Effects of simultaneous Rubisco, glyceraldehyde-3-phosphate dehydrogenase, and triosephosphate isomerase overexpression on photosynthesis in rice

Rubisco overexpression does not lead to substantial photosynthesis improvement. One of the possible causes is the over-accumulation of 3-phosphoglycerate in the Calvin-Benson cycle. We have previously suggested that glyceraldehyde-3-phosphate dehydrogenase (GAPDH) and triosephosphate isomerase (TPI), involved in 3-phosphoglycerate metabolism, have control over the Calvin-Benson cycle metabolism and photosynthesis. In the present study, Rubisco, GADPH, and TPI were simultaneously overexpressed in rice plants through crossing to improve photosynthesis and its N use efficiency.

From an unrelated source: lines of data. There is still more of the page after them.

(** * pennsieve-llm: a shallow embedding of package [llm]

    The Go package is a client for an LLM platform with three
    interchangeable backends (Lambda governor, Anthropic API, mock), a
    shared request/response/error data model and a content-block codec.
    This file embeds the package function by function and proves the
    properties of its specification.

    Conventions of the embedding:
    - a Go [string] and a Go [[]byte] are byte sequences: [string] and
      [list byte];
    - a Go struct is a record whose fields carry the struct's name as a
      prefix, a [map[string]interface{}] literal is a [gmap string Value];
    - [(T, error)] results are [error + T] ([inl] is the non-nil error);
    - the collaborators the package talks to (process environment, file
      system, AWS SDK, HTTP client, encoding/json) are values of the
      record [Env] or fields of the backends, and every message handed to
      a transport is appended to a [World] log. *)

From Stdlib Require Import ZArith NArith String Ascii List Lia Bool.
From Stdlib Require Import Strings.Byte Floats.SpecFloat DecimalString.
From stdpp Require Import base option list gmap strings.

Set Warnings "-register-all".
Open Scope string_scope.

(* ================================================================== *)
(** * Go runtime and standard library pieces used by the package       *)
(* ================================================================== *)

Definition float32 := spec_float.
Definition float64 := spec_float.

(** [strings.HasPrefix(s, prefix)]. *)
Definition HasPrefix (s prefix : string) : bool := String.prefix prefix s.

(** [strings.TrimPrefix(s, prefix)]: [s[len(prefix):]] when [s] has the
    prefix, [s] otherwise. *)
Definition TrimPrefix (s prefix : string) : string :=
  if HasPrefix s prefix
  then substring (String.length prefix) (String.length s - String.length prefix) s
  else s.

(** [os.IsPathSeparator] on Unix. *)
Definition IsPathSeparator (c : ascii) : bool := Ascii.eqb c "/".

(** The loop of [filepath.Ext]: [i] is one more than the index looked at. *)
Fixpoint Ext_loop (path : string) (i : nat) : string :=
  match i with
  | O => ""
  | S j =>
      match String.get j path with
      | None => ""
      | Some c =>
          if IsPathSeparator c then ""
          else if Ascii.eqb c "." then substring j (String.length path - j) path
          else Ext_loop path j
      end
  end.

(** [filepath.Ext(path)]: the suffix starting at the last dot of the last
    path element, or the empty string. *)
Definition Ext (path : string) : string := Ext_loop path (String.length path).

(** A name without a dot and without a path separator: what follows the
    last dot of a path that has an extension. *)
Fixpoint plainName (s : string) : bool :=
  match s with
  | "" => true
  | String c s' => negb (IsPathSeparator c) && negb (Ascii.eqb c ".") && plainName s'
  end.

(** Arguments of the [fmt] verbs the package uses: [%s], [%d], [%w]. *)
Inductive fmtArg :=
| ArgS (s : string)
| ArgD (n : Z).

Definition itoa (n : Z) : string := NilZero.string_of_int (Z.to_int n).
Lemma search_answers_within (index : QueryContext -> QueryReply) (query : string)
  (options : Options) (response : QueryOutcome -> ToolResponse) (e : Engine)
  (cap : Z) :
  orNumber (maxResults options) 100 = cap -> 0 <= cap ->
  answersWithin cap response
    (andThen (searchWithEverything index query options) response e).
Proof.
  intros Hcap Hpos.
  destruct (search_lines_and_cap index query options e cap Hcap Hpos)
    as (Hrows & Hlen & Hmax).
  exists (fst (searchWithEverything index query options e)).
  rewrite fst_andThen, snd_andThen. now repeat split.
Qed.

Lemma orNumber_positive (m : Z) : 1 <= m -> orNumber (Some m) 100 = m.
Proof.
  intros Hm. unfold orNumber. destruct (Z.eqb_spec m 0); [lia | reflexivity].
Qed.

(** X1: the cap bounds the lines.  A search whose options carry a
    [maxResults] m of at least 1 returns at most m lines; and each of the
    four handlers, called with such an m, configures m as the engine's
    maximum and answers with the response to at most m result lines, the
    formatted visible rows of the engine it leaves behind. *)
Lemma result_lines_within_maxResults :
  forall (index : QueryContext -> QueryReply) (e : Engine) (m : Z),
    1 <= m ->
    (forall query options,
       maxResults options = Some m ->
       lengthOf (results (fst (searchWithEverything index query options e))) <= m)
    /\ (forall query matchCase matchWholeWord regex,
          answersWithin m (search_files_response query)
            (search_files index query (Some m) matchCase matchWholeWord regex e))
    /\ (forall query path extension size dateModified matchCase matchWholeWord
               regex sortBy,
          answersWithin m
            (search_files_advanced_response query path extension size dateModified
               (withDefault "name_asc" sortBy))
            (search_files_advanced index query path extension size dateModified
               (Some m) matchCase matchWholeWord regex sortBy e))
    /\ (forall filename path,
          answersWithin m (find_duplicates_response filename)
            (find_duplicates index filename path (Some m) e))
    /\ (forall content fileTypes path,
          answersWithin m (search_content_response content)
            (search_content index content fileTypes path (Some m) e)).
Proof.
  intros index e m Hm.
  split; [| split; [| split; [| split]]]; intros.
  - apply (search_lines_and_cap index query options e m); [| lia].
    rewrite H. now apply orNumber_positive.
  - rewrite search_files_run. apply search_answers_within; [| lia].
    now apply orNumber_positive.
  - rewrite search_files_advanced_run. apply search_answers_within; [| lia].
    now apply orNumber_positive.
  - rewrite find_duplicates_run. apply search_answers_within; [| lia].
    now apply orNumber_positive.
  - rewrite search_content_run. apply search_answers_within; [| lia].
    now apply orNumber_positive.
Qed.
(** C3, amended. For a line that holds the expected text, the block ends
    with the rewritten conversion check (on [basisArg]) behind as many
    characters of indentation as the matched line has leading whitespace;
    that last line is never the matched line itself. *)
Theorem block_ends_with_rewritten_check line :
  contains pattern line = true ->
  let final := times space (leading line) ++ check_text ++ [nl] in
  last (new_lines (indent_str line)) = Some final
  /\ leading final = leading line
  /\ final <> line.
Proof.
  intros Hc final. split_and!.
  - by rewrite indent_str_spaces.
  - unfold final. rewrite leading_spaces.
    change (leading (check_text ++ [nl])) with 0%nat. lia.
  - intros E. rewrite <- E in Hc. unfold final in Hc.
    by rewrite check_line_no_pattern in Hc.
Qed.

Lemma block_ends_with_rewritten_check_witness :
  let final := times space (leading tabbed_line) ++ check_text ++ [nl] in
  last (new_lines (indent_str tabbed_line)) = Some final
  /\ leading final = leading tabbed_line
  /\ final <> tabbed_line.
Proof. apply (block_ends_with_rewritten_check tabbed_line). reflexivity. Defined.

(** C6. With [n] the length of the leading whitespace of the matched
    line, every line of the block starts with the same prefix of [n]
    spaces and has exactly [n] characters of leading whitespace, except
    the [return] line of the guard body, which has one more (a tab). *)
Theorem block_indentation line :
  indent_str line = times space (leading line)
  /\ Forall (fun l => startswith (indent_str line) l = true)
       (new_lines (indent_str line))
  /\ leading <$> new_lines (indent_str line)
     = [leading line; leading line; S (leading line);
        leading line; leading line]
  /\ new_lines (indent_str line) !! 2%nat
     = Some (indent_str line ++ [tab] ++ return_text ++ [nl]).
Proof.
  split_and!.
  - apply indent_str_spaces.
  - unfold new_lines. repeat constructor; apply startswith_app.
  - rewrite indent_str_spaces. unfold new_lines. cbn [fmap list_fmap].
    rewrite !leading_spaces.
    change (leading (assign_text ++ [nl])) with 0%nat.
    change (leading (guard_text ++ [nl])) with 0%nat.
    change (leading ([tab] ++ return_text ++ [nl])) with 1%nat.
    change (leading (close_text ++ [nl])) with 0%nat.
    change (leading (check_text ++ [nl])) with 0%nat.
    by rewrite Nat.add_0_r, Nat.add_1_r.
  - done.
Qed.

(** C10. A matched line is replaced by one entry that joins exactly five
    newline-terminated lines, in this order: the assignment of the basis
    argument, the opening of the emptiness guard, the return of the #NUM!
    error, the closing brace and the rewritten conversion check.  Read
    back, the entry is those five lines, and in the file written from a
    list of lines as read, the matched line has become the five. *)
Theorem matched_line_becomes_five_lines lines i line :
  getitem lines i = Ok line -> contains pattern line = true ->
  let ind := indent_str line in
  let block :=
    [ ind ++ lit "basisArg := argsList.Back().Value.(formulaArg)" ++ [nl];
      ind ++ lit "if isLiteralEmptyString(basisArg) {" ++ [nl];
      ind ++ [tab]
          ++ lit "return newErrorFormulaArg(formulaErrorNUM, formulaErrorNUM)"
          ++ [nl];
      ind ++ lit "}" ++ [nl];
      ind ++ lit "if basis = basisArg.ToNumber(); basis.Type != ArgNumber {"
          ++ [nl] ] in
  new_lines ind = block
  /\ exists k,
      index_of (length lines) i = Ok k
      /\ patch_line lines i = Ok (<[k := join block]> lines)
      /\ readlines (join block) = block
      /\ forall content,
          readlines content = lines ->
          readlines (writelines (<[k := join block]> lines))
          = take k lines ++ block ++ drop (S k) lines.
Proof.
  intros Hget Hc ind block. split; [done|].
  destruct (patch_line_match _ _ _ Hget Hc) as (k & Hk & Hline & Hstep).
  exists k. change block with (new_lines ind). subst ind.
  rewrite indent_str_spaces in *. unfold replacement in Hstep.
  rewrite indent_str_spaces in Hstep.
  split_and!; [done|done|apply readlines_block|].
  intros content Hread.
  pose proof (index_of_lt _ _ _ Hk) as Hlt.
  assert (file_lines lines) as Hwf by (rewrite <- Hread; apply readlines_file_lines).
  rewrite insert_take_drop by done. unfold writelines.
  rewrite concat_app. cbn [concat].
  rewrite readlines_take by done.
  rewrite readlines_block_app.
  f_equal. f_equal.
  apply readlines_writelines. by apply file_lines_drop.
Qed.
(** The running [total += monto] of a [forEach]. *)
Definition total (monto : transaction -> number) (l : list transaction) : number :=
  fold_left (fun acc t => num_add acc (monto t)) l pos_zero.

(** [categorias[categoria] = (categorias[categoria] || 0) + monto], on the
    own keys of the object in the order they were first set.  This is the
    object for category names that are no member of [Object.prototype]: a
    name such as "constructor" or "__proto__" reads the inherited member
    instead of [undefined], and a name that is a canonical number is listed
    before the others; what is proved of the categories assumes the former
    away and does not depend on the order of the keys. *)
Fixpoint accumulate (k : string) (x : number) (l : list (string * number)) :=
  match l with
  | [] => [(k, num_add pos_zero x)]
  | (k', v) :: r =>
      if String.eqb k k' then (k', num_add (num_or v pos_zero) x) :: r
      else (k', v) :: accumulate k x r
  end.

(** For rows whose categories are own keys of the object, see
    [accumulate]. *)
Definition getTopCategorias (listaGastos : list transaction)
  : list (string * number) :=
  let categorias :=
    fold_left (fun acc gasto =>
                 accumulate (category_or (tx_category gasto) "Sin Categoría")
                            (monto_gasto gasto) acc)
              listaGastos [] in
  firstn 5 (array_sort
              (fun a b => num_lt pos_zero (num_sub (snd b) (snd a)))
              categorias).

Definition money (x : number) : piece := LocaleNum "en-US" true x.

(** The block of aggregates, as text in parts.  It is what the code returns
    for rows whose categories are own keys of the object, see [accumulate];
    for a USD expense in a category named like a member of
    [Object.prototype] the code throws where it formats the total. *)
Definition analizarTransacciones (transacciones : list transaction) : message :=
  if length_of transacciones =? 0 then NOTHING_TO_ANALYZE
  else
    let gastos := gastos_of transacciones in
    let ingresos := ingresos_of transacciones in
    let gastosUSD := filter (in_currency "USD") gastos in
    let gastosARS := filter (in_currency "ARS") gastos in
    let totalGastosUSD := total monto_gasto gastosUSD in
    let totalGastosARS := total monto_gasto gastosARS in
    let totalIngresosUSD := total monto_ingreso (filter (in_currency "USD") ingresos) in
    let totalIngresosARS := total monto_ingreso (filter (in_currency "ARS") ingresos) in
    let balanceNetoUSD := num_sub totalIngresosUSD totalGastosUSD in
    let balanceNetoARS := num_sub totalIngresosARS totalGastosARS in
    let topCategoriasUSD := getTopCategorias gastosUSD in
    let topCategoriasARS := getTopCategorias gastosARS in
    ([Lit ("=== RESUMEN FINANCIERO ===" ++ nl);
      Lit "Total gastado en USD: "; money totalGastosUSD; Lit nl;
      Lit "Total ingresos en USD: "; money totalIngresosUSD; Lit nl;
      Lit "Balance neto en USD: "; money balanceNetoUSD; Lit (nl ++ nl);
      Lit "Total gastado en ARS: "; money totalGastosARS; Lit nl;
      Lit "Total ingresos en ARS: "; money totalIngresosARS; Lit nl;
      Lit "Balance neto en ARS: "; money balanceNetoARS; Lit (nl ++ nl);
      Lit ("=== ESTADÍSTICAS ADICIONALES ===" ++ nl);
      Lit "Número total de transacciones: ";
      Lit (decimal (length_of transacciones)); Lit nl;
      Lit "Transacciones de gasto: "; Lit (decimal (length_of gastos)); Lit nl;
      Lit "Transacciones de ingreso: "; Lit (decimal (length_of ingresos));
      Lit (nl ++ nl)]
     ++ match topCategoriasUSD with
        | [] => []
        | _ =>
            Lit ("=== TOP 5 CATEGORÍAS DE GASTO EN USD ===" ++ nl)
            :: flat_map (fun '(categoria, monto) =>
                           [Lit categoria; Lit ": "; Fixed2 monto; Lit nl])
                        topCategoriasUSD
        end
     ++ match topCategoriasARS with
        | [] => []
        | _ =>
            Lit (nl ++ "=== TOP 5 CATEGORÍAS DE GASTO EN ARS ===" ++ nl)
            :: flat_map (fun '(categoria, monto) =>
                           [Lit categoria; Lit ": "; money monto; Lit nl])
                        topCategoriasARS
        end)%list.
(** Whether [save4user] takes a k-point from an irrep: the irrep is not
    parameterized and none of its coordinates is reserved. *)
Definition eligible (irr : Irrep) : bool :=
  match irr_hasuvw irr with
  | Some false => no_reserved (irr_k irr)
  | _ => false
  end.

(** The names of a list, each at its first occurrence. *)
Definition distinct (names : list string) : list string :=
  fold_left (fun seen x =>
               if existsb (String.eqb x) seen then seen
               else (seen ++ [x])%list) names [].

(** The first irrep named [kpname] from which [save4user] takes a
    k-point. *)
Definition representative (kpname : string) (irreps : list Irrep)
  : option Irrep :=
  find (fun irr => eligible irr && (irr_kpname irr =? kpname)%string) irreps.

(** The irreps of a table at the k-point named [kpname], in table order. *)
Definition irreps_at (kpname : string) (irreps : list Irrep) : list Irrep :=
  filter (fun irr => (irr_kpname irr =? kpname)%string) irreps.

(** A k-point section as [save4user] writes it: the line of the k-point,
    then the line of every irrep of the table at a k-point of that name. *)
Definition section_of (T : IrrepTable) (kp : KPoint) (sec : list string)
  : Prop :=
  exists lines,
    mapM Irrep_str (irreps_at (kp_name kp) (tab_irreps T)) = OK lines /\
    sec = kpoint_text kp :: map (fun l => l ++ nl) lines.

(** Whether a line parses as an operation in the user encoding. *)
Definition parses_as_symop (l : string) : bool :=
  match SymopTable_init_from_user l with
  | OK _ => true
  | Raise _ => false
  end.

(** *** A machine record, as it stands in the file *)

(** A slot of a machine record: the line [ism issym] and, for a present
    operation, the entries of its matrix row by row, each entry the line of
    its flag and the line of its numbers. *)
Inductive slot_block : Type :=
| Absent (l : string)
| Present (l : string) (entries : list (list (string * string))).

(** The lines of a slot, in file order. *)
Definition block_lines (b : slot_block) : list string :=
  match b with
  | Absent l => [l]
  | Present l entries =>
      l :: flat_map (flat_map (fun e => [fst e; snd e])) entries
  end.

(** The diagonal of a matrix given by its rows, the first of them being row
    [i]. *)
Fixpoint diagonal_from {A} (i : nat) (m : list (list A)) : list A :=
  match m with
  | [] => []
  | row :: m' =>
      match nth_error row i with
      | Some x => x :: diagonal_from (S i) m'
      | None => diagonal_from (S i) m'
      end
  end.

The percentage of N allocated to Rubisco and GAPDH and TPI levels in the transgenic plant increased 1.1-, 4.9-, and 2.1-fold, respectively, compared to those in wild-type plants, showing overexpression of these enzymes. However, there were no marked increases in CO2 assimilation rates at different CO2 levels and capacities of Rubisco carboxylation, regeneration of Rubisco substrate, and triose phosphate use calculated using the CO2 assimilation rates in the transgenic plants. The ratios of these photosynthetic capacities to total leaf-N level tended to be slightly lower in the transgenic plants than those in the wild-type plants, implying a marginal decrease in photosynthetic N use efficiency. In the transgenic rice plants substantially overexpressing GAPDH and TPI, photosynthesis at elevated CO2 levels, which is assumed to be limited factors other than Rubisco, was only slightly improved. Therefore, it is suggested that simultaneous Rubisco, GAPDH, and TPI overexpression do not improve photosynthesis and its N use efficiency, as GAPDH and TPI overexpression do not improve the 3-phosphoglycerate metabolism sufficiently to alleviate its over-accumulation caused by Rubisco overexpression.